= Incidents in the Rue Laugier =

1995 novel by Anita Brookner

First edition (UK)

Incidents in the Rue Laugier is a novel by Anita Brookner, published in 1995 by Jonathan Cape in the UK and by Random House in the USA. In 1996 Penguin Books brought out the paperback edition.

==Plot==
A few words left on the page of a mother's notebook, found by her daughter after her death, leads the daughter to try and reconstruct the circumstances of how her parents met and their early married life.
The mother was Dijon-born Maud Gonthier, daughter of a French civil servant who had died early. Maud's mother Nadine had dedicated her life to giving her daughter a proper upbringing on a small income, their annual holiday being a month spent at her affluent aunt Germaine's country house, La Gaillarderie. There she meets Edward Harrison, and his university friend David Tyler, son of the owner of an advertising agency.

Edward had just come down from Cambridge University with vague plans to travel abroad. He had first gone to Paris, staying at a flat in the Rue Laugier belonging to friends of Tyler's, then afterwards joined Tyler at La Gaillarderie. Tyler is a skilful womaniser who enthrals the repressed and inexperienced Maud and soon seduces her. Afterwards they leave for the flat in the Rue Laugier, accompanied by Edward, who realises that Tyler will shortly abandon Maud. This happens when Tyler leaves abruptly to join another house party just as Maud discovers she is pregnant.

Edward feels responsible for looking after Maud and proposes to her, then returns to England to complete arrangements. Earlier he had inherited a specialist bookshop in London and engaged Tom Cook to help him run it. Now he searches for a suitable flat. In Dijon, meanwhile, Maud miscarries and wishes to break her engagement, but her mother refuses to support her. From Nadine's viewpoint, only by marriage can Maud's reputation be saved.

Once Maud and Edward marry, their relations are more like a partnership. Maud feels no passionate bond such as she experienced with Tyler but is grateful to Edward and prepared to play the part of a dutiful wife. Edward's physical relationship is passionate but he becomes increasingly frustrated that he cannot break through Maud's inherited reticence and channels his main energies into making a success of his business. Visiting La Gaillarderie on her own a few years later, Maud again meets Tyler and resists the temptation to resume their affair, realising that the past cannot be recaptured in that way.

Following several more early miscarriages, Maud's daughter Mary Françoise ('Maffy') is born and Maud's physical and mental state goes into a decline for some years. Edward is delighted to be a father but is disappointed when Maffy seems to have inherited her mother's reticent nature and cannot return his affection as demonstratively as he would wish. With Maffy approaching adulthood, Edward conceals the symptoms of a brain tumour and suddenly dies, followed by Maud's slower decline.

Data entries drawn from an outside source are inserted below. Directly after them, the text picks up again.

(* ===== verification/Seccomp.v ===== *)
(** * System call filters (kernel/core/seccomp.c)

    Two parts.  The filter machine: [bpf_run], the interpreter of classic BPF
    over a [seccomp_data], and [bpf_check], the verifier a program has passed
    before it runs.  The filter chains: every process points to a list of
    filters that forks share, counted by [refs]. *)

From S2P Require Import Prelude.

(** ** The instruction set (include/uapi/seccomp.h) *)

Definition SECCOMP_RET_KILL_PROCESS : Z := 0x80000000.
Definition SECCOMP_RET_KILL_THREAD : Z := 0x00000000.
Definition SECCOMP_RET_TRAP : Z := 0x00030000.
Definition SECCOMP_RET_ERRNO : Z := 0x00050000.
Definition SECCOMP_RET_USER_NOTIF : Z := 0x7fc00000.
Definition SECCOMP_RET_TRACE : Z := 0x7ff00000.
Definition SECCOMP_RET_LOG : Z := 0x7ffc0000.
Definition SECCOMP_RET_ALLOW : Z := 0x7fff0000.
Definition SECCOMP_RET_ACTION_FULL : Z := 0xffff0000.
Definition SECCOMP_RET_DATA : Z := 0x0000ffff.

Definition BPF_CLASS (code : Z) : Z := Z.land code 0x07.
Definition BPF_MODE (code : Z) : Z := Z.land code 0xe0.
Definition BPF_LD : Z := 0x00.
Definition BPF_LDX : Z := 0x01.
Definition BPF_ST : Z := 0x02.
Definition BPF_STX : Z := 0x03.
Definition BPF_ALU : Z := 0x04.
Definition BPF_JMP : Z := 0x05.
Definition BPF_RET : Z := 0x06.
Definition BPF_MISC : Z := 0x07.
Definition BPF_W : Z := 0x00.
Definition BPF_IMM : Z := 0x00.
Definition BPF_ABS : Z := 0x20.
Definition BPF_MEM : Z := 0x60.
Definition BPF_LEN : Z := 0x80.
Definition BPF_ADD : Z := 0x00.
Definition BPF_SUB : Z := 0x10.
Definition BPF_MUL : Z := 0x20.
Definition BPF_DIV : Z := 0x30.
Definition BPF_OR : Z := 0x40.
Definition BPF_AND : Z := 0x50.
Definition BPF_LSH : Z := 0x60.
Definition BPF_RSH : Z := 0x70.
Definition BPF_NEG : Z := 0x80.
Definition BPF_MOD : Z := 0x90.
Definition BPF_XOR : Z := 0xa0.
Definition BPF_JA : Z := 0x00.
Definition BPF_JEQ : Z := 0x10.
Definition BPF_JGT : Z := 0x20.
Definition BPF_JGE : Z := 0x30.
Definition BPF_JSET : Z := 0x40.
Definition BPF_K : Z := 0x00.
Definition BPF_X : Z := 0x08.
Definition BPF_A : Z := 0x10.
Definition BPF_TAX : Z := 0x00.
Definition BPF_TXA : Z := 0x80.
Definition BPF_MEMWORDS : Z := 16.
Definition BPF_MAXINSNS : Z := 4096.

Declare Scope bpf_scope.
Delimit Scope bpf_scope with bpf.
Notation "a .| b" := (Z.lor a b) (at level 50, left associativity) : bpf_scope.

The reconstruction of their life, reliant on the handful of names jotted on only one page of the inherited notebook, makes of Maffy "an unreliable narrator", as she admits. Now she prepares to sell the bookshop and join Nadine in Dijon before, perhaps, making the independent future for herself which her parents had been denied by circumstances.

==Reception==
According to Cheryl Alexander Malcolm, "Without exception, Brookner's novels chronicle their protagonists' realisation that life is not what they expected it to be, and, in her later novels particularly, how they maintain their dignity in spite of their disappointments." There are two such women in Incidents in the Rue Laugier, Brookner's fifteenth novel: Nadine Gonthier, the early-widowed mother of Maud, and her equally reticent daughter Maud. Because in this case their story is a narrative contained within a narrative, however, "a construction of reality based more on imagination than fact", its truth to life is left uncertain.

Preoccupied with loneliness and missed opportunities, in common with much of Brookner's fiction, the novel was greeted on its appearance as "one of her better efforts", but there were also dissenting voices. Fellow-novelist Hilary Mantel's review for The New York Times only found the first two thirds of it really effective, while Brian Fallon, writing in The Irish Times, concurred with other critics of Brookner's novels in finding "the dramatis personae vapid and uninteresting".